━━ TASK MATERIAL

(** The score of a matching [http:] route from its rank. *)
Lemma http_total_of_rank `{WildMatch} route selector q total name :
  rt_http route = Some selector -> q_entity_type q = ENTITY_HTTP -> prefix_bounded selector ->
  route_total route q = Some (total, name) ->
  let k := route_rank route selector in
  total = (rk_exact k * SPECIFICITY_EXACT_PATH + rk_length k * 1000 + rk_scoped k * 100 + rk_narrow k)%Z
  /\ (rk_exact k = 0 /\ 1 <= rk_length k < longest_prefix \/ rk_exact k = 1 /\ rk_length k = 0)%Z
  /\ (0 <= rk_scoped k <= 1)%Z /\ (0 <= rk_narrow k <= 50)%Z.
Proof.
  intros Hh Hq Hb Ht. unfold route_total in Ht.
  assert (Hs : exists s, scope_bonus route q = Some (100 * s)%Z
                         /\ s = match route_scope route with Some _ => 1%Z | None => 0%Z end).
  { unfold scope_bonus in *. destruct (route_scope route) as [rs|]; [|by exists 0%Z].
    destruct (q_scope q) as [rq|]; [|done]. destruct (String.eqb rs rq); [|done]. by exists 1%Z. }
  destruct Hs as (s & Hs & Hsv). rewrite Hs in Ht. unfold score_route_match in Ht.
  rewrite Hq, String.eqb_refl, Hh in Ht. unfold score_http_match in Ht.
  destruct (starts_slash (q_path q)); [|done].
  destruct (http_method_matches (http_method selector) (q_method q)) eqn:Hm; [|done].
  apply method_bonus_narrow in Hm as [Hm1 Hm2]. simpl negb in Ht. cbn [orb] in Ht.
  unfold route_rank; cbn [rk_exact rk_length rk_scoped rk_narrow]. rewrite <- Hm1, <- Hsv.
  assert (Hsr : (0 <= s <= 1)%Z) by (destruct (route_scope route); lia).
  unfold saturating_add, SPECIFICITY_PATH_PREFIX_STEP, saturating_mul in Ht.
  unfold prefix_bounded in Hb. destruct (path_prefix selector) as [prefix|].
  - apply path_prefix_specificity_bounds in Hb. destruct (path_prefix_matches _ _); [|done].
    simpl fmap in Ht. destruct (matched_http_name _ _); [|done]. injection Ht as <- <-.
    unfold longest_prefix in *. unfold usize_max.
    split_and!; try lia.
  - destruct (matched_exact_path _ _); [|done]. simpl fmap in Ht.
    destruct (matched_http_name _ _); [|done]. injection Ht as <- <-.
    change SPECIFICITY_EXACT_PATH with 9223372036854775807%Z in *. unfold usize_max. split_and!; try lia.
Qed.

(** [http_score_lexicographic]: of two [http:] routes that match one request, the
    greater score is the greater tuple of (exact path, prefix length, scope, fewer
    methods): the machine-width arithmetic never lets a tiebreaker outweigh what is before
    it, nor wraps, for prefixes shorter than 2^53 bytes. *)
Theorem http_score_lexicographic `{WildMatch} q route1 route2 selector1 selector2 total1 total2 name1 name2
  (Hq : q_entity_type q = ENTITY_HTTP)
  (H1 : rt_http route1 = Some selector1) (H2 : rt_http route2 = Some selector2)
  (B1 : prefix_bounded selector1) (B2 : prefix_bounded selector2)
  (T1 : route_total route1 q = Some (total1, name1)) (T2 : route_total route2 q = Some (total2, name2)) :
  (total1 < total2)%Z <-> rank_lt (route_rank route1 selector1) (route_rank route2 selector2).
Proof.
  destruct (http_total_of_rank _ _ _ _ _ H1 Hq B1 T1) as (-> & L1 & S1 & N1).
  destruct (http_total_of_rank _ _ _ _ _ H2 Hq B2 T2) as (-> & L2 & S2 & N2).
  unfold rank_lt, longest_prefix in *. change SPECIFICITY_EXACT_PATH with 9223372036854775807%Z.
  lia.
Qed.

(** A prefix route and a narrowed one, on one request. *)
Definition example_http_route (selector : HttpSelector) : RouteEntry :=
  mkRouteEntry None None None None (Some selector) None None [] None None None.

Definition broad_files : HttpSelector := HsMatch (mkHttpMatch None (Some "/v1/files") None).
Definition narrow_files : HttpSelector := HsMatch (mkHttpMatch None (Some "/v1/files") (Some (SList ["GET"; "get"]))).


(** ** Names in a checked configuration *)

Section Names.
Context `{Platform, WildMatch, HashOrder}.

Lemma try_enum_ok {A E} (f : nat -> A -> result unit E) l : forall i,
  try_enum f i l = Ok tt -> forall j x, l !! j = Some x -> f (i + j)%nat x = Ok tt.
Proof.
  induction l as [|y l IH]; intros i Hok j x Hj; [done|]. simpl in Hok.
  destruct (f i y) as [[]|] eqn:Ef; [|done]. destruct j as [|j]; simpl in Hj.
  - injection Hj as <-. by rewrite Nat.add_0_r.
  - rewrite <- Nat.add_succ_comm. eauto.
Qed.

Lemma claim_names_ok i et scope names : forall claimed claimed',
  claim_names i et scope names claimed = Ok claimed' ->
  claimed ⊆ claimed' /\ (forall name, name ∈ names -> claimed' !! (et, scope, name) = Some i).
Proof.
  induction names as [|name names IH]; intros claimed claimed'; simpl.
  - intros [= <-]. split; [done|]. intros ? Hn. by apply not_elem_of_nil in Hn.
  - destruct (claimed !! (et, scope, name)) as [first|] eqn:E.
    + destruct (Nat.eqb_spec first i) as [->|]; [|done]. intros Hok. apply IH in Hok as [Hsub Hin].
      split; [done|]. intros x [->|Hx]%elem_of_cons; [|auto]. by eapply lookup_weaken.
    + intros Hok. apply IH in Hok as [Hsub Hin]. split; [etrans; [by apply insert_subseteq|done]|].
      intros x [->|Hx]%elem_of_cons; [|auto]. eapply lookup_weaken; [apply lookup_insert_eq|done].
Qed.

━━━━

BRIEF: Once you find the line with "(B1 : prefix_bounded" above, print it and every line after it up to and including the line with "- intros [= <-].", exactly as written and nothing else.

OUTPUT OF THE TASK:
  (B1 : prefix_bounded selector1) (B2 : prefix_bounded selector2)
  (T1 : route_total route1 q = Some (total1, name1)) (T2 : route_total route2 q = Some (total2, name2)) :
  (total1 < total2)%Z <-> rank_lt (route_rank route1 selector1) (route_rank route2 selector2).
Proof.
  destruct (http_total_of_rank _ _ _ _ _ H1 Hq B1 T1) as (-> & L1 & S1 & N1).
  destruct (http_total_of_rank _ _ _ _ _ H2 Hq B2 T2) as (-> & L2 & S2 & N2).
  unfold rank_lt, longest_prefix in *. change SPECIFICITY_EXACT_PATH with 9223372036854775807%Z.
  lia.
Qed.

(** A prefix route and a narrowed one, on one request. *)
Definition example_http_route (selector : HttpSelector) : RouteEntry :=
  mkRouteEntry None None None None (Some selector) None None [] None None None.

Definition broad_files : HttpSelector := HsMatch (mkHttpMatch None (Some "/v1/files") None).
Definition narrow_files : HttpSelector := HsMatch (mkHttpMatch None (Some "/v1/files") (Some (SList ["GET"; "get"]))).


(** ** Names in a checked configuration *)

Section Names.
Context `{Platform, WildMatch, HashOrder}.

Lemma try_enum_ok {A E} (f : nat -> A -> result unit E) l : forall i,
  try_enum f i l = Ok tt -> forall j x, l !! j = Some x -> f (i + j)%nat x = Ok tt.
Proof.
  induction l as [|y l IH]; intros i Hok j x Hj; [done|]. simpl in Hok.
  destruct (f i y) as [[]|] eqn:Ef; [|done]. destruct j as [|j]; simpl in Hj.
  - injection Hj as <-. by rewrite Nat.add_0_r.
  - rewrite <- Nat.add_succ_comm. eauto.
Qed.

Lemma claim_names_ok i et scope names : forall claimed claimed',
  claim_names i et scope names claimed = Ok claimed' ->
  claimed ⊆ claimed' /\ (forall name, name ∈ names -> claimed' !! (et, scope, name) = Some i).
Proof.
  induction names as [|name names IH]; intros claimed claimed'; simpl.
  - intros [= <-]. split; [done|]. intros ? Hn. by apply not_elem_of_nil in Hn.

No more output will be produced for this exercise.